The Stepansky Medical Encyclopedia View in Timeline →

1931

Richard Shope (Rockefeller Institute at Princeton, raised on Iowa farms, discovers swine flu (traced to Cedar Rapids Swine Show in October 1918 and returning annually with onset of winter), and its close antigenic relationship to human influenza virus. In 1934, Thomas Francis (Michigan) isolated Type A influenza virus by discovering antibodies in bloodstream of animals that convalesced from influenza infection; Shope, also in 1934, found that swine flu antibodies could protect ferrets and mice against human influenza and vice versa, though human and swine viruses were not identical (Kolata, 77). Drawing blood in 1934 from survivors of 1918 epidemic, Shope and British scientists Smith, Andrewes, and Laidlaw found that people who had survived the 1918 flu had antibodies that completely blocked Shope’s swine flu virus.
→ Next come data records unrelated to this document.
(* ===== verification/Formatter.v ===== *)
(** * Formatter: the display values of a record

    The pure part of the presentation: [capitalize] and [formatAbilityName]
    (src/app.js, lines 274-281), the badges and tags of [populateTypes] and
    [populateAbilities] (lines 252-272), and the texts that
    [populatePokemonData] writes (lines 176-185).  The lemmas give their value
    on every branch, their lengths, idempotence, a one-pass reference for
    [formatAbilityName], and the round trips of the printed numbers. *)

From S2P Require Import Prelude JsRuntime.

(** ** Definitions *)

(** [str.charAt(0).toUpperCase() + str.slice(1)] *)
Definition capitalize (str : string) : string :=
  toUpperCase (charAt 0 str) +:+ slice 1 str.

(** [name.split('-').map(word => this.capitalize(word)).join(' ')] *)
Definition formatAbilityName (name : string) : string :=
  join " " (capitalize <$> split "-" name).

(** The [span] elements the program creates: their class and their text. *)
Record span : Type := Span {
  className : string;
  textContent : string
}.

#[global] Instance span_eq_dec : EqDecision span.
Proof. solve_decision. Defined.

(** The badge of one entry of [pokemon.types]; the argument is
    [typeInfo.type.name]. *)
Definition typeBadge (name : string) : span :=
  {| className := "type-badge type-badge--" +:+ name;
     textContent := capitalize name |}.

(** The tag of one entry of [pokemon.abilities]; the argument is
    [abilityInfo.ability.name]. *)
Definition abilityTag (name : string) : span :=
  {| className := "ability-tag";
     textContent := formatAbilityName name |}.

(** [appendChild] on the list of children of a container. *)
Definition appendChild (children : list span) (child : span) : list span :=
  children ++ [child].

(** [populateTypes]: the container is emptied ([innerHTML = '']), then one
    badge is appended per entry, in the order of [forEach].  The argument
    [old] is the children before the call. *)
Definition populateTypes (types : list string) (old : list span) : list span :=
  fold_left (λ children name, appendChild children (typeBadge name)) types [].

(** [populateAbilities], likewise. *)
Definition populateAbilities (abilities : list string) (old : list span) : list span :=
  fold_left (λ children name, appendChild children (abilityTag name)) abilities [].

(** The text of [pokemonId]: [`#${pokemon.id.toString().padStart(3, '0')}`]. *)
Definition pokemonId_text (id : Z) : string :=
  "#" +:+ padStart 3 "0" (toString id).

(** The text of [pokemonHeight]: [`${(pokemon.height / 10).toFixed(1)} m`]. *)
Definition pokemonHeight_text (height : Z) : string :=
  toFixed1_tenth height +:+ " m".
(** C5: started with no image pending, the chain of [loadPokemonImage],
    driven by one image event per attempted source, ends with no image
    pending, the image element showing the first source that loads (or
    hidden with an empty [src] when none loads), the rest of the page
    untouched, exactly the attempted sources requested, in order, and on
    the console one call for each source that failed, with its position
    counted from 1, and one more when no source loads. *)
Theorem loadPokemonImage_resolves (loads : string → bool) (p : pokemon) (a : app) :
  app_images a = [] →
  let a' := run_images loads (length (attempted loads (imageSources p))) (loadPokemonImage p a) in
  app_images a' = [] ∧
  app_dom a' =
    set_pokemonImage (resolved_image p (resolveImage loads (imageSources p))) (app_dom a) ∧
  app_requests a' = app_requests a ++ attempted loads (imageSources p) ∧
  app_console a' = app_console a ++ chain_console loads (imageSources p) 0 p.
Proof.
  intros Ha a'. destruct (loadPokemonImage_end loads p a Ha) as (Hi & Hd & Hr).
  split_and!; [done..|]. subst a'. rewrite loadPokemonImage_run by done.
  by destruct (chain_end_tasks loads (imageSources p) (imageSources p) 0 p (reset_image a))
    as (_ & _ & _ & ->).
Qed.

Lemma loadPokemonImage_resolves_witness :
  let a := constructor sample_page in
  let a' := run_images sample_loads
              (length (attempted sample_loads (imageSources sample_pokemon)))
              (loadPokemonImage sample_pokemon a) in
  app_images a' = [] ∧
  app_dom a' =
    set_pokemonImage
      (resolved_image sample_pokemon (resolveImage sample_loads (imageSources sample_pokemon)))
      (app_dom a) ∧
  app_requests a' = app_requests a ++ attempted sample_loads (imageSources sample_pokemon) ∧
  app_console a' =
    app_console a ++ chain_console sample_loads (imageSources sample_pokemon) 0 sample_pokemon.
Proof. apply (loadPokemonImage_resolves sample_loads sample_pokemon). reflexivity. Defined.

(** C22: when the sources before [url] fail and [url] loads, the chain ends
    after one event per source up to [url], shows [url], and has requested
    the failed sources and [url] and none of the sources after it. *)
Theorem image_chain_first_success (loads : string → bool) (p : pokemon) (a : app)
    (pre post : list string) (url : string) :
  app_images a = [] →
  imageSources p = pre ++ url :: post →
  Forall (λ u, loads u = false) pre →
  loads url = true →
  let a' := run_images loads (S (length pre)) (loadPokemonImage p a) in
  pokemonImage (app_dom a') = Image "block" url (name p +:+ " sprite") ∧
  app_images a' = [] ∧
  app_requests a' = app_requests a ++ pre ++ [url].
Proof.
  intros Ha Hsrc Hpre Hurl a'.
  destruct (find_first_success loads pre post url Hpre Hurl) as [Hfind Hatt].
  destruct (loadPokemonImage_end loads p a Ha) as (Himg & Hdom & Hreq).
  rewrite Hsrc, Hatt, length_app, Nat.add_1_r in Himg, Hdom, Hreq.
  subst a'. rewrite Himg, Hdom, Hreq. unfold resolveImage. by rewrite Hfind.
Qed.

Lemma image_chain_first_success_witness :
  let a := constructor sample_page in
  let a' := run_images sample_loads 4 (loadPokemonImage sample_pokemon a) in
  pokemonImage (app_dom a') = Image "block" "shiny.png" "pikachu sprite" ∧
  app_images a' = [] ∧
  app_requests a' = [] ++ ["art.png"; "dream.svg"; "front.png"] ++ ["shiny.png"].
Proof.
  apply (image_chain_first_success sample_loads sample_pokemon (constructor sample_page)
    ["art.png"; "dream.svg"; "front.png"]
    [artwork_base +:+ "25.png"; sprite_base +:+ "25.png"] "shiny.png");
    [reflexivity|reflexivity|by repeat constructor|reflexivity].
Defined.

(** C35: the chain terminates: started with no image pending, after as many
    image events as there are sources, or more, no image is pending, and the
    state is the one reached after the attempted sources. *)
Theorem image_chain_terminates (loads : string → bool) (p : pokemon) (a : app) (n : nat) :
  app_images a = [] →
  (length (imageSources p) ≤ n)%nat →
  app_images (run_images loads n (loadPokemonImage p a)) = [] ∧
  run_images loads n (loadPokemonImage p a) =
    run_images loads (length (attempted loads (imageSources p))) (loadPokemonImage p a).
Proof.
  intros Ha Hn. pose proof (attempted_length loads (imageSources p)) as Hk.
  destruct (loadPokemonImage_end loads p a Ha) as (Himg & _).
  replace n with (length (attempted loads (imageSources p)) +
    (n - length (attempted loads (imageSources p))))%nat at 1 2 by lia.
  rewrite run_images_add, run_images_idle by done. done.
Qed.

Lemma image_chain_terminates_witness :
  app_images (run_images (λ _, false) 6 (loadPokemonImage sample_pokemon (constructor sample_page))) = [] ∧
  run_images (λ _, false) 6 (loadPokemonImage sample_pokemon (constructor sample_page)) =
    run_images (λ _, false)
      (length (attempted (λ _, false) (imageSources sample_pokemon)))
      (loadPokemonImage sample_pokemon (constructor sample_page)).
Proof.
  apply (image_chain_terminates (λ _, false) sample_pokemon (constructor sample_page) 6);
    [reflexivity|vm_compute; lia].
Defined.
(* ===== verification/Invariants.v ===== *)
(** * Invariants: what holds in every reachable state

    Every turn of the event loop is of one of seven kinds ([turn]); a property
    kept by each kind is an [Invariant], and an invariant that holds of the
    constructed state holds of every reachable state.  The invariants of the
    display, of the button, of the card and of the pending tasks are
    instances. *)

From S2P Require Import Prelude JsRuntime Formatter State View Images Card Fetcher Controller.

(** ** The kinds of turns

    Every turn of the event loop is of one of seven kinds.  The invariants
    are proved once per kind. *)

(** Page updates that leave the loading, error and card sections, the
    button, the error text, the card and the image alone. *)
Inductive quiet : (dom → dom) → Prop :=
| quiet_id : quiet (λ d, d)
| quiet_input value : quiet (set_pokemonInput value)
| quiet_focus b : quiet (set_input_focused b)
| quiet_showHelp : quiet showHelp
| quiet_hideHelp : quiet hideHelp.

Inductive turn (a : app) : app → Prop :=
| turn_quiet f :
    quiet f → turn a (on_dom f a)
| turn_prompt :
    truthy_string (read_query a) = false →
    turn a (on_dom (showError (Some msg_empty_query)) a)
| turn_search :
    truthy_string (read_query a) = true →
    turn a (start_fetch (fetch_url (read_query a)) (KSearch (read_query a))
              (on_dom showLoading a))
| turn_random k :
    valid_draw k = true →
    turn a (start_fetch (fetch_url (toString (randomId k))) KRandom (on_dom showLoading a))
| turn_settled (i : nat) o t :
    app_fetches a !! i = Some t →
    turn a (resume (ft_k t) o (set_fetches (delete i (app_fetches a)) a))
| turn_image (i : nat) (loaded : bool) t :
    app_images a !! i = Some t →
    turn a ((if loaded then image_onload t else image_onerror t)
              (set_images (delete i (app_images a)) a))
| turn_console m args :
    turn a (console m args a).

(** A property of states kept by every turn. *)
Class Invariant (I : app → Prop) : Prop :=
  invariant_turn : ∀ a a', I a → turn a a' → I a'.

Lemma searchPokemon_turn (a : app) : turn a (searchPokemon a).
Proof.
  unfold searchPokemon. destruct (truthy_string (read_query a)) eqn:E; simpl.
  - by apply turn_search.
  - by apply turn_prompt.
Qed.

Lemma getRandomPokemon_turn (k : Z) (a : app) :
  valid_draw k = true → turn a (getRandomPokemon k a).
Proof. apply turn_random. Qed.

Lemma quiet_turn (f : dom → dom) (a : app) : quiet f → turn a (on_dom f a).
Proof. apply turn_quiet. Qed.

Lemma turn_refl (a : app) : turn a a.
Proof. rewrite <-(on_dom_id a) at 2. apply turn_quiet, quiet_id. Qed.

#[export] Hint Constructors quiet : pokedex.
#[export] Hint Resolve searchPokemon_turn getRandomPokemon_turn quiet_turn turn_refl : pokedex.

Lemma on_keypress_turn (key : string) (a : app) : turn a (on_keypress key a).
Proof. unfold on_keypress. destruct (String.eqb key "Enter"); auto with pokedex. Qed.

Lemma on_helpSection_click_turn (t : bool) (a : app) : turn a (on_helpSection_click t a).
Proof. destruct t; simpl; auto with pokedex. Qed.

Lemma on_keydown_turn (key : string) (c m : bool) (k : Z) (a : app) :
  valid_draw k = true → turn a (on_keydown key c m k a).
Proof. intros Hk. rewrite on_keydown_cases. repeat case_match; auto with pokedex. Qed.

(** Every step is a turn. *)
Lemma step_turn (a : app) (e : event) (a' : app) : step a e a' → turn a a'.
Proof.
  destruct 1; auto using on_keypress_turn, on_helpSection_click_turn, on_keydown_turn
    with pokedex.
  - by eapply turn_settled.
  - apply image_event_Some in H as (t & Ht & ->). by apply turn_image.
  - apply turn_console.
  - apply turn_console.
Qed.

Lemma invariant_reachable (I : app → Prop) `{!Invariant I} (page : dom) (a : app) :
  I (constructor page) → reachable page a → I a.
Proof.
  intros Hinit. induction 1 as [|a e a' _ IH Hstep]; [done|].
  eapply invariant_turn; [done|by eapply step_turn].
Qed.

Lemma invariant_and (I J : app → Prop) `{!Invariant I, !Invariant J} :
  Invariant (λ a, I a ∧ J a).
Proof. intros a a' [HI HJ] Ht. split; by eapply invariant_turn. Qed.



Lemma quiet_frame (f : dom → dom) (d : dom) :
  quiet f →
  set_helpSection false (dom_sections (f d)) = set_helpSection false (dom_sections d) ∧
  searchBtn (f d) = searchBtn d ∧ errorText (f d) = errorText d ∧
  dom_card (f d) = dom_card d ∧ pokemonImage (f d) = pokemonImage d.
Proof. by destruct 1. Qed.


(** ** The invariants *)

(** At most one of the loading, error and card sections is shown. *)
Definition display_exclusive (a : app) : Prop := exclusive (shown a).

(** A shown loading section goes with a disabled button that says so. *)
Definition loading_means_busy (a : app) : Prop :=
  loading (shown a) = true → searchBtn (app_dom a) = Button true "Searching...".

(** A disabled button goes with a fetch in flight. *)
Definition busy_means_pending (a : app) : Prop :=
  disabled (searchBtn (app_dom a)) = true → app_fetches a ≠ [].

(** A shown card is the card of a record, whole. *)
Definition card_complete (a : app) : Prop :=
  pokemonCard (shown a) = true → ∃ p, dom_card (app_dom a) = card_of p.

(** A pending image is loading one of the sources of its record. *)
Definition image_task_wf (t : image_task) : Prop :=
  it_sources t = imageSources (it_pokemon t) ∧
  (it_index t < length (it_sources t))%nat.

Definition image_tasks_wf (a : app) : Prop := Forall image_task_wf (app_images a).

(** A pending image has a source left, of six at most. *)
Definition image_task_live (t : image_task) : Prop :=
  (it_index t < length (it_sources t) ≤ 6)%nat.

Definition images_live (a : app) : Prop := Forall image_task_live (app_images a).

(** A pending fetch asks for the normalized, non-empty query of a search, or
    for an id from 1 to 1010. *)
Definition fetch_task_wf (t : fetch_task) : Prop :=
  match ft_k t with
  | KSearch query =>
      ft_url t = fetch_url query ∧ query ≠ "" ∧ toLowerCase (trim query) = query
  | KRandom => ∃ n, (1 ≤ n ≤ 1010)%Z ∧ ft_url t = fetch_url (toString n)
  end.

Definition fetch_tasks_wf (a : app) : Prop := Forall fetch_task_wf (app_fetches a).

(** ** Preservation *)

(** What a turn does to the display, the button, the card and the pending
    fetches: it leaves them (but for the help section), or it is the prompt
    for a query, a request, a record shown, or a failure shown. *)
Definition busy_button : button := Button true "Searching...".
Definition idle_button : button := Button false "Search Pokemon".

Inductive turn_kind (a a' : app) : Prop :=
| kind_frame :
    set_helpSection false (shown a') = set_helpSection false (shown a) →
    searchBtn (app_dom a') = searchBtn (app_dom a) →
    dom_card (app_dom a') = dom_card (app_dom a) →
    app_fetches a' = app_fetches a →
    turn_kind a a'
| kind_prompt :
    shown a' = Sections false true false false →
    searchBtn (app_dom a') = searchBtn (app_dom a) →
    dom_card (app_dom a') = dom_card (app_dom a) →
    app_fetches a' = app_fetches a →
    turn_kind a a'
| kind_request t :
    shown a' = Sections true false false false →
    searchBtn (app_dom a') = busy_button →
    dom_card (app_dom a') = dom_card (app_dom a) →
    app_fetches a' = app_fetches a ++ [t] →
    turn_kind a a'
| kind_shown (i : nat) p :
    shown a' = Sections false false true false →
    searchBtn (app_dom a') = idle_button →
    dom_card (app_dom a') = card_of p →
    app_fetches a' = delete i (app_fetches a) →
    turn_kind a a'
| kind_failed (i : nat) :
    shown a' = Sections false true false false →
    searchBtn (app_dom a') = idle_button →
    dom_card (app_dom a') = dom_card (app_dom a) →
    app_fetches a' = delete i (app_fetches a) →
    turn_kind a a'.

Lemma turn_classify (a a' : app) : turn a a' → turn_kind a a'.
Proof.
  destruct 1 as [f Hf| | |k Hk|i o t Ht|i loaded t Ht|m args]; [| | | | | |by apply kind_frame].
  - destruct (quiet_frame f (app_dom a) Hf) as (?&?&?&?&?). by apply kind_frame.
  - by apply kind_prompt.
  - by eapply kind_request.
  - by eapply kind_request.
  - set (a0 := set_fetches _ a).
    pose proof (shown_resume (ft_k t) o a0) as Hs.
    pose proof (dom_card_resume (ft_k t) o a0) as Hc.
    destruct (fetchPokemon o) as [p|m]; simpl in Hs.
    + by apply (kind_shown _ _ i p); rewrite ?searchBtn_resume, ?app_fetches_resume.
    + by apply (kind_failed _ _ i); rewrite ?searchBtn_resume, ?app_fetches_resume.
  - destruct (image_handler_frame loaded t (set_images (delete i (app_images a)) a))
      as (Hs & Hb & Hc & Hf & _).
    apply kind_frame; [by rewrite Hs|by rewrite Hb|by rewrite Hc|by rewrite Hf].
Qed.

Lemma exclusive_help_irrel (s s' : sections) :
  set_helpSection false s' = set_helpSection false s → exclusive s → exclusive s'.
Proof. destruct s, s'. by intros [= -> -> ->]. Qed.

Lemma loading_help_irrel (s s' : sections) :
  set_helpSection false s' = set_helpSection false s → loading s' = loading s.
Proof. destruct s, s'. by intros [= -> -> ->]. Qed.

Lemma pokemonCard_help_irrel (s s' : sections) :
  set_helpSection false s' = set_helpSection false s → pokemonCard s' = pokemonCard s.
Proof. destruct s, s'. by intros [= -> -> ->]. Qed.

#[export] Instance display_exclusive_invariant : Invariant display_exclusive.
Proof.
  intros a a' Ha [Hs _ _ _|Hs _ _ _|t Hs _ _ _|i p Hs _ _ _|i Hs _ _ _]%turn_classify;
    unfold display_exclusive; [by eapply exclusive_help_irrel|by rewrite Hs..].
Qed.

#[export] Instance loading_means_busy_invariant : Invariant loading_means_busy.
Proof.
  intros a a' Ha [Hs Hb _ _|Hs _ _ _|t Hs Hb _ _|i p Hs _ _ _|i Hs _ _ _]%turn_classify;
    unfold loading_means_busy in *; rewrite ?Hs; try done.
  rewrite (loading_help_irrel _ _ Hs), Hb. done.
Qed.

#[export] Instance busy_means_pending_invariant : Invariant busy_means_pending.
Proof.
  intros a a' Ha [_ Hb _ Hf|_ Hb _ Hf|t _ Hb _ Hf|i p _ Hb _ _|i _ Hb _ _]%turn_classify;
    unfold busy_means_pending in *; rewrite Hb, ?Hf; try done.
  intros _. by destruct (app_fetches a).
Qed.

#[export] Instance card_complete_invariant : Invariant card_complete.
Proof.
  intros a a' Ha [Hs _ Hc _|Hs _ _ _|t Hs _ _ _|i p Hs _ Hc _|i Hs _ _ _]%turn_classify;
    unfold card_complete in *; rewrite ?Hs, ?Hc; try done; [|by eauto].
  by rewrite (pokemonCard_help_irrel _ _ Hs).
Qed.

Lemma first_image_task_wf (p : pokemon) : image_task_wf (first_image_task p).
Proof. split; [done|]. pose proof (imageSources_length p). simpl. lia. Qed.

#[export] Instance image_tasks_wf_invariant : Invariant image_tasks_wf.
Proof.
  intros a a' Ha. unfold image_tasks_wf in *.
  destruct 1 as [f Hf| | |k Hk|i o t Ht|i loaded t Ht|m args]; try done.
  - rewrite app_images_resume. apply Forall_app. split; [done|].
    case_match; [|done]. repeat constructor. apply first_image_task_wf.
  - assert (Forall image_task_wf (delete i (app_images a))) as Hdel by by apply Forall_delete.
    destruct loaded; [done|]. rewrite app_images_image_onerror.
    apply Forall_app. split; [done|]. case_match eqn:E; [done|].
    apply Nat.leb_gt in E. repeat constructor; simpl; [|done].
    by eapply Forall_lookup_1 in Ha as [? _].
Qed.

Lemma image_task_wf_live (t : image_task) : image_task_wf t → image_task_live t.
Proof.
  intros [Hs Hi]. split; [done|]. rewrite Hs. apply imageSources_length.
Qed.

Lemma image_tasks_wf_live (a : app) : image_tasks_wf a → images_live a.
Proof. intros H. eapply Forall_impl; [exact H|apply image_task_wf_live]. Qed.

#[export] Instance images_live_invariant : Invariant images_live.
Proof.
  intros a a' Ha. unfold images_live in *.
  destruct 1 as [f Hf| | |k Hk|i o t Ht|i loaded t Ht|m args]; try done.
  - rewrite app_images_resume. apply Forall_app. split; [done|].
    case_match; [|done]. apply Forall_singleton, image_task_wf_live, first_image_task_wf.
  - assert (Forall image_task_live (delete i (app_images a))) as Hdel by by apply Forall_delete.
    destruct loaded; [done|]. rewrite app_images_image_onerror.
    apply Forall_app. split; [done|]. case_match eqn:E; [done|].
    apply Nat.leb_gt in E. apply Forall_singleton. unfold image_task_live. simpl.
    eapply Forall_lookup_1 in Ha as [_ ?]; [|done]. lia.
Qed.

#[export] Instance fetch_tasks_wf_invariant : Invariant fetch_tasks_wf.
Proof.
  intros a a' Ha. unfold fetch_tasks_wf in *.
  destruct 1 as [f Hf| |Hq|k Hk|i o t Ht|i loaded t Ht|m args]; try done.
  - apply Forall_app. split; [done|]. repeat constructor; simpl; [|apply read_query_normalized].
    intros E. by rewrite E in Hq.
  - apply Forall_app. split; [done|]. repeat constructor.
    exists (randomId k). split; [by apply randomId_bounds|done].
  - rewrite app_fetches_resume. by apply Forall_delete.
  - by destruct (image_handler_frame loaded t (set_images (delete i (app_images a)) a))
      as (_ & _ & _ & -> & _).
Qed.

(** The constructed state satisfies the invariants; for the button, when
    the page has it enabled. *)
Lemma constructor_invariants (page : dom) :
  display_exclusive (constructor page) ∧ loading_means_busy (constructor page) ∧
  card_complete (constructor page) ∧ image_tasks_wf (constructor page) ∧
  fetch_tasks_wf (constructor page).
Proof. split_and!; by try constructor. Qed.

Lemma constructor_busy_means_pending (page : dom) :
  disabled (searchBtn page) = false → busy_means_pending (constructor page).
Proof. intros H. unfold busy_means_pending. simpl. by rewrite H. Qed.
People who were born after 1918 did not have those antibodies . . . They were the antibodies left behind in the flu’s survivors and they showed that the human flu virus was, in fact, one and the same as the swine flu. The 1918 influenza virus, it seemed, may have survived after all, in the bodies of the pigs. . . .There was a swine flu connection – probably people had given the flue to pigs, scientists proposed, and the virus may have remained in pigs, lying dormant until, one day, it might strike back at people. . . .The 1918 epidemic came in two waves, a mild flue in the spring of 1918 followed by the killer flue in the fall. And it seemed that the two flu strains were closely related. Infections with the first strain protected against the second.” (78-81). In 1941, Francis isolated Type B influenza virus (Galambos & Sewell, 45-46).